Wednesday 26 January 2011

Virtual Nightmare

Those of you who have anything to do with websites will notice that there is a quiet revolution going on in the hosting services section. It is to do with upgrading from PHP 5.x to 5.3. The revolution is because a lot of the ecommerce websites that use OS Commerce and Zencart will stop working on the day their hosting service upgrades its servers to PHP 5.3. as thier software is not compatible with PHP 5.3 I have been trying to make sure the sites I look after are all up to date and ready for the date when their host upgrades. That presented me with a problem because my testing server is already running on 5.3 so I can't do trial updates. I needed a web server running PHP 5.2. I know the so called easy way of upgrading is to buy a new template or to load a blank copy of the shop and then enter all your goods into the new shop but that is costly in time and resources and your shop is offline till you have completed it.

I have never used virtual machines before so when it was suggested I install a couple on my Windows 7 machine and run the servers there I was a bit anxious to say the least, but I am always game to try something new so I downloaded Windows virtual machine and XP mode and away I went. It all installed just fine but XP mode will only run at 1600 x 1200 x 16 bit colour which makes the screen somewhat hard to read. It turns out that this is a well known bug that Microsoft are not breaking their necks to do anything about. This makes makes MS Virtual machine useless for developing web sites so I fired up Google and went looking for a better Virtual machine. The one I chose is Oracle VM Virtual Box because it is a good fit with my hard and soft ware.


Installing didn't seem to be difficult and so I went on to install a copy of XP Pro I had left over from previous my computers but I struck a snag when I couldn't get the virtual network card to link to my network. It took a good hour of digging through help files to find the solution but once I did, installing an antivirus program and my favourite FTP and HTML editors followed without a snag.

When I came to install the web server I hit another snag, my usual development web server is xamp and when I went to download the latest version I noticed it has been upgraded to PHP 5.3 so it was back to Google to find an alternative. I settled on Wamp 5 (now called WampServer since the upgrade to PHP 5.3) because it has all the elements I need (phpmyadmin, cpanel etc) but most importantly all the previous versions are still available and one of them runs on PHP 5.2. That solved the problem and in a very few minutes I had a virtual server that is a mirror of the one that hosts the two ecommerce site I need to upgrade.

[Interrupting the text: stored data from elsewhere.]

(* ===== verification/Onboarding.v ===== *)
(** Onboarding a domain: [workloads/onboarding/store.py].  The drafting run and the routes
    over the store are in [Drafting.v].

    The checks and the partial unique index of migrations 0013, 0017 and 0019 are the guards
    of the statements.  Rows are returned, not rendered. *)
From S2P Require Import Prelude Identity Json Text Db Outbox AuditTrail.
From S2P Require Builds Leases.

Definition SINGLETON_KINDS : list string := ["schema"; "instance_table"; "predicate_map"; "candidate_queries"].
Definition ARTIFACT_KINDS : list string := ["schema"; "instance_table"; "predicate_map"; "extraction_cache"; "candidate_queries"].

Definition drafted_name (kind : string) : string := kind +:+ "_drafted".

(** * The tables *)

(** The checks of a row: maker is not checker, editor is not checker, no half-written
    approval or edit. *)
Definition session_ok (x : onboarding_session) : bool :=
  match os_approved_by x, os_created_by x with Some a, Some c => negb (a =? c)%N | _, _ => true end
  && Bool.eqb (is_some (os_approved_by x)) (is_some (os_approved_at x))
  && Bool.eqb (is_some (os_schema_edited_by x)) (is_some (os_schema_edited_at x))
  && match os_approved_by x, os_schema_edited_by x with Some a, Some e => negb (a =? e)%N | _, _ => true end.

Definition is_published (x : onboarding_session) : bool := bool_decide (os_status x = on_published).

Definition live_slot (x : onboarding_session) : uuid * string := (os_tenant x, os_domain x).

(** [onboarding_session_one_published_idx]. *)
Definition one_published (l : list onboarding_session) : bool := bool_decide (NoDup (map live_slot (select_where is_published l))).

Definition update_sessions (p : onboarding_session → bool) (f : onboarding_session → onboarding_session) : M db (list onboarding_session) :=
  d <- get ;;
  guard (forallb session_ok (update_where p f (onboardings d))) (IntegrityError "onboarding_session_check") ;;
  guard (one_published (update_where p f (onboardings d))) (IntegrityError "onboarding_session_one_published_idx") ;;
  sql_update p f.

Definition by_id (sid : uuid) (x : onboarding_session) : bool := (os_id x =? sid)%N.

Definition artifact_key (x : onboarding_artifact) : uuid * string * string := (oa_session x, oa_kind x, oa_name x).

Definition of_session (sid : uuid) (x : onboarding_artifact) : bool := (oa_session x =? sid)%N.

Definition named (sid : uuid) (kind name : string) (x : onboarding_artifact) : bool :=
  of_session sid x && String.eqb (oa_kind x) kind && String.eqb (oa_name x) name.

(** * Sessions *)

Definition create (now : timestamp) (fresh : uuid) (ctx : RequestContext) (domain collection : string) (run_id : option uuid) : M db uuid :=
  guard ((str_len (lower (strip domain)) <=? 64) && (str_len collection <=? 128)) (OtherError "DataError") ;;
  d <- get ;;
  guard (negb (existsb (by_id fresh) (onboardings d))) (IntegrityError "onboarding_session_pkey") ;;
  sql_insert (mkOnboarding fresh (tenant_of ctx) (lower (strip domain)) collection on_drafting [] (JObj []) None run_id
    (Some (principal_uuid (principal ctx))) now now None None None None None) ;;
  ret fresh.

Definition find_session (ctx : RequestContext) (sid : uuid) : M db (option onboarding_session) :=
  found <- sql_select (visible (tenant_of ctx) (by_id sid)) ;;
  one_or_none found.

Definition get_session (ctx : RequestContext) (sid : uuid) : M db (option onboarding_session) := tenant_session (find_session ctx sid).

Definition latest (x y : onboarding_session) : bool := os_created_at y <=? os_created_at x.

Definition in_domain (domain : string) (x : onboarding_session) : bool := String.eqb (os_domain x) domain.

(** A filter by domain when one is given. *)
Definition listed (domain : option string) (x : onboarding_session) : bool :=
  negb (truthy domain) || in_domain (lower (strip (coalesce domain ""))) x.

Definition list_sessions (ctx : RequestContext) (domain : option string) (limit : Z) : M db (list onboarding_session) :=
  tenant_session (gets (fun d => firstn (Z.to_nat limit) (order_by latest (select_where (visible (tenant_of ctx) (listed domain)) (onboardings d))))).

Definition append_progress (now : timestamp) (ctx : RequestContext) (sid : uuid) (entry : json) : M db unit :=
  tenant_session (
    update_sessions (visible (tenant_of ctx) (by_id sid)) (fun x => x <| os_progress := os_progress x ++ [entry] |> <| os_updated_at := now |>) ;;
    ret tt).

Definition with_status (now : timestamp) (status : onboarding_status) (error : option string) (stats : option json) (x : onboarding_session)
    : onboarding_session :=
  x <| os_status := status |> <| os_updated_at := now |> <| os_error := coalesce_opt error (os_error x) |>
    <| os_stats := coalesce stats (os_stats x) |>.

Definition set_status (now : timestamp) (ctx : RequestContext) (sid : uuid) (status : onboarding_status) (error : option string)
    (stats : option json) : M db unit :=
  tenant_session (update_sessions (visible (tenant_of ctx) (by_id sid)) (with_status now status error stats) ;; ret tt).

(** * Artifacts *)

Definition put_artifact (now : timestamp) (ctx : RequestContext) (sid : uuid) (kind name : string) (payload : json) : M db unit :=
  tenant_session (
    guard (mem ARTIFACT_KINDS kind && (str_len name <=? 256)) (IntegrityError "onboarding_artifact_kind_valid") ;;
    d <- get ;;
    guard (existsb (by_id sid) (onboardings d)) (IntegrityError "onboarding_artifact_session_id_fkey") ;;
    match select_where (named sid kind name) (artifacts d) with
    | [] => sql_insert (mkArtifact (tenant_of ctx) sid kind name payload now)
    | l =>
        guard (forallb (fun x => (oa_tenant x =? tenant_of ctx)%N) l) (OtherError "InsufficientPrivilege") ;;
        sql_update (named sid kind name) (fun x => x <| oa_payload := payload |> <| oa_created_at := now |>) ;; ret tt
    end).
Section requests.
Context `{AuditEnv}.
Variables (str_of : json → string) (st : eval_settings) (I : db → Prop) (ok : timestamp → Prop).
Hypothesis I_other : ∀ d d', datasets d' = datasets d → policies d' = policies d → item_labels d' = item_labels d → I d → I d'.
Hypothesis I_save : ∀ now fresh ctx n c raws, ok now → preserves I (save str_of st now fresh ctx n c raws).
Hypothesis I_policies : ∀ now p f d, ok now → benign now f → I d → I (d <| policies := update_where p f (policies d) |>).
Hypothesis I_drafted : ∀ now ctx n ids model, ok now → preserves I (record_drafted now ctx n ids model).
Hypothesis I_origin : ∀ now ctx n ids origin, ok now → preserves I (set_origin now ctx n ids origin).
Hypothesis I_label : ∀ now ctx n i v, ok now → preserves I (set_label now ctx n i v).

Lemma elsewhere {A} (m : M db A) :
  (∀ d, datasets (m d).2 = datasets d ∧ policies (m d).2 = policies d ∧ item_labels (m d).2 = item_labels d) → preserves I m.
Proof using I_other. intros Hm d W. destruct (Hm d) as (E1 & E2 & E3). by apply (I_other d). Qed.

Lemma same_state_keeps {A} (m : M db A) : (∀ d, (m d).2 = d) → preserves I m.
Proof using I_other. intros Hm. apply elsewhere. intros d. by rewrite Hm. Qed.

Lemma audit_elsewhere {A} (m : M db A) : (∀ d, only_audit d (m d).2) → preserves I m.
Proof using I_other. intros Hm. apply elsewhere. intros d. split; [|split]; by apply (only_audit_keeps _ _ _ (Hm d)). Qed.

Lemma or_400_keeps {A} (m : M db A) : preserves I m → preserves I (or_400 m).
Proof using.
  intros Hm. apply preserves_try_except; [done|]. intros e k Hk. destruct e; try done. destruct (String.eqb _ _); [|done].
  injection Hk as <-. apply preserves_raise.
Qed.

Lemma mark_seeded_keeps now ctx ids n : preserves I (mark_seeded now ctx ids n).
Proof using I_other.
  unfold mark_seeded. destruct ids; [apply preserves_ret|]. apply preserves_tx. apply preserves_bind; [by apply same_state_keeps|]. intros x.
  apply preserves_bind; [apply preserves_guard|]. intros _. apply preserves_bind; [by apply elsewhere|auto with platform].
Qed.

Lemma put_dataset_keeps now fresh ctx n c items : ok now → preserves I (put_dataset str_of st now fresh ctx n c items).
Proof using I_save. intros Hok. apply preserves_bind; [apply preserves_guard|]. intros _. by apply or_400_keeps, I_save. Qed.

Lemma review_item_keeps now fresh ctx n i p : ok now → preserves I (review_item str_of st now fresh ctx n i p).
Proof using I_other I_save I_label.
  intros Hok. apply preserves_bind; [apply preserves_guard|]. intros _. apply preserves_bind; [apply same_state_keeps; apply load_dataset_same|]. intros [ds|]; [|apply preserves_raise].
  apply preserves_bind; [apply preserves_guard|]. intros _. apply preserves_bind.
  - destruct (ir_expected_answer p); [|apply preserves_ret]. apply preserves_bind; [by apply or_400_keeps, I_save|auto with platform].
  - intros saved. apply preserves_bind; [by apply I_label|auto with platform].
Qed.

Lemma mine_gaps_keeps now fresh ctx n c ids : ok now → preserves I (mine_gaps str_of st now fresh ctx n c ids).
Proof using I_other I_save I_origin.
  intros Hok. apply preserves_bind; [apply preserves_guard|]. intros _. apply preserves_bind; [apply same_state_keeps; apply load_dataset_same|]. intros existing.
  apply preserves_bind; [apply same_state_keeps; apply backlog_same|]. intros open_. apply preserves_bind; [apply preserves_guard|]. intros _.
  cbv zeta. match goal with |- context [added_gaps ?a ?b] => destruct (added_gaps a b) end; [apply preserves_ret|].
  apply preserves_bind; [by apply or_400_keeps, I_save|]. intros ds. apply preserves_bind; [by apply I_origin|]. intros _.
  apply preserves_bind; [apply mark_seeded_keeps|]. intros _. apply preserves_bind; [|intros _; apply preserves_ret].
  apply audit_elsewhere. intros d. destruct (audit_record _ _ _ _ _ _ _ _ d) as [r d'] eqn:E. by apply audit_record_only_audit in E.
Qed.
(* ===== verification/Metrics.v ===== *)
(** Deterministic answer-quality metrics ([platform_core/gates/metrics.py]).

    A metric that an item cannot have is [None].  Quotients are exact rationals rounded to
    four digits, as the code rounds its floats. *)
From Stdlib Require Import Ascii.
From S2P Require Import Prelude Json Text Gaps.

Definition STOP : gset string := list_to_set
  ["a"; "an"; "and"; "are"; "as"; "at"; "be"; "by"; "for"; "from"; "has"; "in"; "is"; "it"; "its"; "of"; "on"; "or"; "that";
   "the"; "this"; "to"; "was"; "were"; "when"; "which"; "with"; "what"; "how"; "why"; "does"; "do"].

(** [_TOKEN.findall]: the maximal runs of word characters and hyphens. *)
Definition tokens (text : string) : gset string := list_to_set (map lower (words text)) ∖ STOP.

Definition share (part whole : Z) : Q := round4 (inject_Z part / inject_Z whole).

Definition size_Z (s : gset string) : Z := Z.of_nat (size s).

Definition coverage (part whole : gset string) : Q :=
  if bool_decide (part = ∅) then 0 else share (size_Z (part ∩ whole)) (size_Z part).

Definition faithfulness (answer : string) (evidence_texts : list string) : Q :=
  if blank answer then 0 else coverage (tokens answer) (⋃ map tokens evidence_texts).

Definition answer_relevancy (answer question expected_answer : string) : Q :=
  coverage (tokens question ∪ tokens expected_answer) (tokens answer).

Definition context_precision (retrieved must_cite : list string) : option Q :=
  match must_cite, retrieved with
  | [], _ => None
  | _, [] => Some 0%Q
  | _, _ => Some (share (size_Z (list_to_set must_cite ∩ list_to_set retrieved)) (count retrieved))
  end.

(** ** Citations *)

(** The longest run of hexadecimal digits, and what follows it. *)
Fixpoint hex_run (s : string) : string * string :=
  match s with
  | String c s' => if hex_char c then let '(h, r) := hex_run s' in (String c h, r) else ("", s)
  | EmptyString => ("", "")
  end.
(* ===== verification/Gate.v ===== *)
(** The evaluation gate: running a golden set and promoting a run
    ([platform_core/gates/runner.py], [platform_core/gates/promotion.py], and the routes of
    [platform_core/api/routes/eval.py] over them).

    The retriever, the answerer, the judge and the evidence lookup are arguments of [run], as
    in the code: computations over the database and a world [W].  A rate is an exact
    rational rounded to four digits; the code's floats compare as it does except where two
    rates differ by exactly a tolerance.  [elapsed] is what the clock measured; the texts of
    the reasons and the printing of a float are parameters. *)
From S2P Require Import Prelude Identity Json Text Db Leases AuditTrail Capabilities Outbox Metrics Datasets.

(** * Runs *)

Record ItemOutcome := mkOutcome {
  oc_item : string;
  oc_question : string;
  oc_must_cite : list string;
  oc_retrieved : list string;
  oc_recall : option Q;
  oc_passed : option bool;
  oc_answer : string;
  oc_evidence_found : list string;
  oc_reason : string;
  oc_error : string;
  oc_metrics : option item_metrics;
  oc_fix_surface : option string;
  oc_judge_unavailable : bool
}.

Record EvalRun := mkRunOf {
  rn_id : uuid;
  rn_dataset_sha : string;
  rn_code_rev : string;
  rn_model_id : string;
  rn_cassette_sha : option string;
  rn_answer_pass_rate : option Q;
  rn_retrieval_recall : option Q;
  rn_items_run : Z;
  rn_items_scoreable : Z;
  rn_outcomes : list ItemOutcome;
  rn_elapsed_s : Q;
  rn_quality : list (string * (option Q * Z));
  rn_judge_model : option string;
  rn_judge_unavailable : Z;
  rn_items_excluded : Z
}.

Record Verdict := mkVerdictBy {
  v_passed : bool;
  v_reason : string;
  v_fix_surface : string;
  v_judge_unavailable : bool
}.

(** The settings a run reads. *)
Record runner_settings := mkRunnerSettings {
  release : string;
  llm_model_cheap : string;
  llm_model_judge : string
}.

Definition class_and_text (e : exn) : string := exn_class e +:+ ": " +:+ exn_str e.

(** [len(set(must_cite) & set(retrieved)) / len(set(must_cite))]. *)
Definition recall_of (must_cite retrieved : list string) : option Q :=
  match must_cite with
  | [] => None
  | _ => Some (inject_Z (size_Z (list_to_set must_cite ∩ list_to_set retrieved)) / inject_Z (size_Z (list_to_set must_cite)))%Q
  end.

(** [sorted(wanted & got)]. *)
Definition found_evidence (must_cite retrieved : list string) : list string :=
  order_by String.leb (elements (list_to_set must_cite ∩ list_to_set retrieved : gset string)).

(** A reviewer judged the item's evidence unusable. *)
Definition excluded (labels : list eval_item_label) (x : EvalItem) : bool :=
  match label_of labels (it_id x) with Some l => negb (blank (coalesce (il_unusable_reason l) "")) | None => false end.

Definition failed_retrieval (x : EvalItem) (e : exn) : ItemOutcome :=
  mkOutcome (it_id x) (it_question x) (it_must_cite x) [] (if cites x then Some 0%Q else None) (Some false) "" [] "" (class_and_text e)
    None None false.

Definition scored (o : ItemOutcome) : bool := is_some (oc_recall o).

Definition judged (o : ItemOutcome) : bool := is_some (oc_passed o) && negb (oc_judge_unavailable o).

Definition passed (o : ItemOutcome) : bool := match oc_passed o with Some b => b | None => false end.

Definition mean_recall (l : list ItemOutcome) : option Q := (mean (map oc_recall l)).1.

Definition pass_rate_of (l : list ItemOutcome) : option Q :=
  match List.filter judged l with
  | [] => None
  | j => Some (share (count (List.filter passed j)) (count j))
  end.

(** What [varchar(64)], [text] and [jsonb] accept. *)
Definition outcome_storable (o : ItemOutcome) : bool :=
  (str_len (oc_item o) <=? 64) && forallb no_nul [oc_item o; oc_question o; oc_answer o; oc_reason o; oc_error o; coalesce (oc_fix_surface o) ""]
  && forallb no_nul (oc_must_cite o) && forallb no_nul (oc_retrieved o).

This might sound a very long winded way of doing things but as anyone who runs an ecommerce site knows, if you give the hackers a tiny crack to get into they will find it and they can do untold damage. Working this way I can lock off the rest of my computer and network so that the hacker might get to the site I am testing but no further. That is possible to do just running web server software on Windows 7 but it has been shown it is so easy to hack a system setup like that which makes it a dangerous thing to do.

I now have two fully functional copies of the two ecommerce sites running on my virtual servers and can start the delicate and, on first sight, complicated task of upgrading them to be PHP 5.3 compliant.

I have written this really to ask you folk out there if this is the best way to go about solving a problem like this or do you know a better way. If you do I am all ears.